En septiembre de 1977, mientras estuvo unas horas en la enfermería, los guardias escuchaban por la radio un partido de Boca. Uno de ellos tenía bronca porque no podía ir a la cancha “estando tan cerca”. Ese fue el primer indicio geográfico para Miguel, que fue confirmado poco después, cuando escuchó a la hinchada pasar por la vereda. El 30 de septiembre, Miguel fue dejado por sus captores en la puerta del Hospital Borda. Durante dos años recorrió por rutas alternativas el camino del manicomio a la Bombonera, pero no encontró indicios de un edificio que pudiera ser el que buscaba. A fines de 1979, mientras esperaba el colectivo 86, se estremeció –”una sensación como que te van a robar o se te va a caer una maceta encima”–. Giró su cuerpo y en el centro de la manzana vio las celdas al descubierto. Estaba frente al Atlético y se estaba construyendo la autopista. “Por eso siempre supe que había algo”, aseguró.

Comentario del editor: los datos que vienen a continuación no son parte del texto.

(** [PathBuf::push] of a relative component. *)
Definition push_path (path file : string) : string :=
  if decide (path = EmptyString \/ String.substring (String.length path - 1) 1 path = "/")
  then (path +:+ file)%string else (path +:+ "/" +:+ file)%string.

Record MemorySnapshotFile := mkSnapshotFile { snap_path : string; external : bool }.

Definition from_snapshot_url (d : Disk) (snapshot_url : string) (memory_vol_url : option string) :
    result MigratableError MemorySnapshotFile :=
  match memory_vol_url with
  | Some url => let? path := memory_blob_to_path d url in Ok (mkSnapshotFile path true)
  | None => let? path := url_to_path d snapshot_url in Ok (mkSnapshotFile (push_path path SNAPSHOT_FILENAME) false)
  end.

(** ** The memory manager *)
Definition MAP_SHARED : Z := 1.
Definition MAP_PRIVATE : Z := 2.
Definition MAP_ANONYMOUS : Z := 32.
Definition MAP_NORESERVE : Z := 16384.
Definition MAP_POPULATE : Z := 32768.

(** A region of a zone; [backing_links] is the link count that [fstat] of its
    backing file gives, if it has one and [fstat] succeeds. *)
Record RamRegion := mkRamRegion { ram_start : Z; ram_len : Z; ram_flags : Z; backing_links : option (option Z) }.
Record MemoryZone := mkMemoryZone { zone_regions : list RamRegion; virtio_mem_zone : option (GuestRegion * list bool) }.
Record GuestRamMapping := mkRamMapping {
  map_slot : Z; map_gpa : Z; map_size : Z; map_zone_id : string; map_virtio_mem : bool; map_file_offset : Z }.

(** The manager with the world it works in: the kernel, the disk, the position of
    the open memory file and the script of its calls.  [memory_zones] are the zones
    in the order in which the hash map is iterated. *)
Record MemoryManager (K : Type) := mkMM {
  snapshot_memory_ranges : list MemoryRange;
  soft_dirty_armed : bool;
  dirty_log_on : bool;
  memory_zones : list MemoryZone;
  guest_ram_mappings : list GuestRamMapping;
  mm_kernel : K;
  mm_disk : Disk;
  mm_pos : Z;
  mm_io : list IoAnswer;
}.
Arguments mkMM {K}.
Arguments snapshot_memory_ranges {K}.
Arguments soft_dirty_armed {K}.
Arguments dirty_log_on {K}.
Arguments memory_zones {K}.
Arguments guest_ram_mappings {K}.
Arguments mm_kernel {K}.
Arguments mm_disk {K}.
Arguments mm_pos {K}.
Arguments mm_io {K}.

Section setters.
Context {K : Type}.
Definition set_ranges (r : list MemoryRange) (m : MemoryManager K) : MemoryManager K :=
  mkMM r (soft_dirty_armed m) (dirty_log_on m) (memory_zones m) (guest_ram_mappings m) (mm_kernel m) (mm_disk m) (mm_pos m) (mm_io m).
Definition set_armed (b : bool) (m : MemoryManager K) : MemoryManager K :=
  mkMM (snapshot_memory_ranges m) b (dirty_log_on m) (memory_zones m) (guest_ram_mappings m) (mm_kernel m) (mm_disk m) (mm_pos m) (mm_io m).
Definition set_kernel (k : K) (m : MemoryManager K) : MemoryManager K :=
  mkMM (snapshot_memory_ranges m) (soft_dirty_armed m) (dirty_log_on m) (memory_zones m) (guest_ram_mappings m) k (mm_disk m) (mm_pos m) (mm_io m).
Definition set_file (d : Disk) (pos : Z) (m : MemoryManager K) : MemoryManager K :=
  mkMM (snapshot_memory_ranges m) (soft_dirty_armed m) (dirty_log_on m) (memory_zones m) (guest_ram_mappings m) (mm_kernel m) d pos (mm_io m).
Definition set_io (io : list IoAnswer) (m : MemoryManager K) : MemoryManager K :=
  mkMM (snapshot_memory_ranges m) (soft_dirty_armed m) (dirty_log_on m) (memory_zones m) (guest_ram_mappings m) (mm_kernel m) (mm_disk m) (mm_pos m) io.
End setters.
(** The guest runs: its memory stays where it is, and the page of a byte that has
    changed is a copy of its own and, if the kernel tracks writes, marked as written;
    marks do not go away. *)
Definition guest_runs (k k' : K) : Prop := forall g,
  get_host_address k' g = get_host_address k g /\
  forall a, get_host_address k g = Some a -> let page := a / host_page_size in
    (guest_byte k' g <> guest_byte k g -> anon k' page /\ (tracks_writes -> soft_dirty k' page)) /\
    (anon k page -> anon k' page) /\ (anon k page -> soft_dirty k page -> soft_dirty k' page).

(** What a snapshot needs: regions that fit, whole pages of them, all of it mapped. *)
Record memory_ready (k : K) : Prop := {
  mr_fit : ranges_fit ranges;
  mr_some : ranges <> [];
  mr_pages : Forall (fun r => range_length r mod host_page_size = 0) ranges;
  mr_mapped : Forall (range_mapped k) ranges;
}.

Definition holds_memory (b : Z -> Z) (k : K) : Prop := forall o x, image_gpa layout o = Some x -> b o = guest_byte k x.

(** The target's file holds the guest's memory. *)
Definition file_exact (m : MM) : Prop :=
  total_length ranges <= node_len (mm_disk m !! snap_path target) /\
  exists b, node_bytes (mm_disk m !! snap_path target) = Some b /\ holds_memory b (mm_kernel m).

Record set_up (m : MM) : Prop := {
  su_target : from_snapshot_url (mm_disk m) url vol = Ok target;
  su_ranges : snapshot_memory_ranges m = ranges;
  su_ready : memory_ready (mm_kernel m);
  su_no_log : dirty_log_on m = false;
}.

(** The pages that can differ from the file are anonymous, and, once the tracker is
    armed, marked as written. *)
Definition differs_only (b : Z -> Z) (k : K) (P : Z -> Prop) : Prop := forall o x a,
  image_gpa layout o = Some x -> get_host_address k x = Some a -> b o = guest_byte k x \/ P (a / host_page_size).

Record snap_inv (m : MM) : Prop := {
  si_set_up : set_up m;
  si_len : total_length ranges <= node_len (mm_disk m !! snap_path target);
  si_file : exists b, node_bytes (mm_disk m !! snap_path target) = Some b /\
    differs_only b (mm_kernel m) (anon (mm_kernel m)) /\
    (soft_dirty_armed m = true -> tracks_writes /\ differs_only b (mm_kernel m) (fun p => anon (mm_kernel m) p /\ soft_dirty (mm_kernel m) p));
}.

Inductive history (m0 : MM) : MM -> Prop :=
| history_start : history m0 m0
| history_guest m k' : history m0 m -> guest_runs (mm_kernel m) k' -> history m0 (set_kernel k' m)
| history_snapshot m ty io r m' : history m0 m -> send (config ty) (set_io io m) = (r, m') -> history m0 m'.

Lemma ready_same k k' : same_guest k k' -> memory_ready k -> memory_ready k'.
Proof.
  intros Hs [? ? ? Hm]. split; try done. eapply Forall_impl; [exact Hm|]. intros r (h & ? & ? & Hlin).
  exists h. split_and!; try done. intros i Hi. by rewrite (proj1 (Hs _)), Hlin.
Qed.

Lemma guest_runs_inv m k' : snap_inv m -> guest_runs (mm_kernel m) k' -> snap_inv (set_kernel k' m).
Proof.
  intros [[Ht Hr [Hfit Hsome Hpg Hm] Hlog] Hlen (b & Hb & Hanon & Hdirty)] Hg.
  assert (Hdiff : forall (P P' : Z -> Prop), differs_only b (mm_kernel m) P ->
    (forall g a, get_host_address (mm_kernel m) g = Some a -> P (a / host_page_size) -> P' (a / host_page_size)) ->
    (forall p, anon k' p -> (tracks_writes -> soft_dirty k' p) -> P' p) -> differs_only b k' P').
  { intros P P' Hd HP Hw o x a Ho Ha. destruct (Hg x) as [Hax Hpg']. rewrite Hax in Ha. destruct (Hpg' a Ha) as (Hch & _ & _).
    destruct (decide (guest_byte k' x = guest_byte (mm_kernel m) x)) as [Heq|Hne].
    - destruct (Hd o x a Ho Ha) as [?|?]; [left; congruence|right; eauto].
    - destruct (Hch Hne). right. by apply Hw. }
  split; [split; try done|done|].
  - split; try done. eapply Forall_impl; [exact Hm|]. intros r (h & ? & ? & Hlin). exists h. split_and!; try done.
    intros i Hi. cbn. by rewrite (proj1 (Hg _)), Hlin.
  - exists b. split_and!; [done| |].
    + apply (Hdiff (anon (mm_kernel m))); [done| |by auto]. intros g a Ha. by apply (proj2 (Hg g) a Ha).
    + intros Harm. destruct (Hdirty Harm) as [Htr Hd]. split; [done|].
      apply (Hdiff (fun p => anon (mm_kernel m) p /\ soft_dirty (mm_kernel m) p)); [done| |by auto].
      intros g a Ha [? ?]. destruct (proj2 (Hg g) a Ha) as (_ & ? & ?). auto.
Qed.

En 1985, los sobrevivientes del centro clandestino pidieron sin éxito a la Justicia y a la Conadep que se excavara en el lugar. En democracia hubo proyectos para hacer una plaza o poner una placa, pero los ex detenidos planteaban que “había que destapar, no volver a tapar”. Ahora lo que quiere Miguel, como varios de sus compañeros, es “que, en principio, se saque la tierra, poner al descubierto esta estructura como una prueba más de lo que pudo generar esta sociedad y que sirva para generar debate y memoria y para acumular elementos para obtener justicia”. Miguel se imagina que ese lugar se pueda convertir en “mucho más que un edificio recuperado, donde haya un repaso general de los aparatos represivos, su estructura, la cadena de mandos y todos los represores que participaron, donde se recuerde la militancia y la lucha del movimiento de derechos humanos”.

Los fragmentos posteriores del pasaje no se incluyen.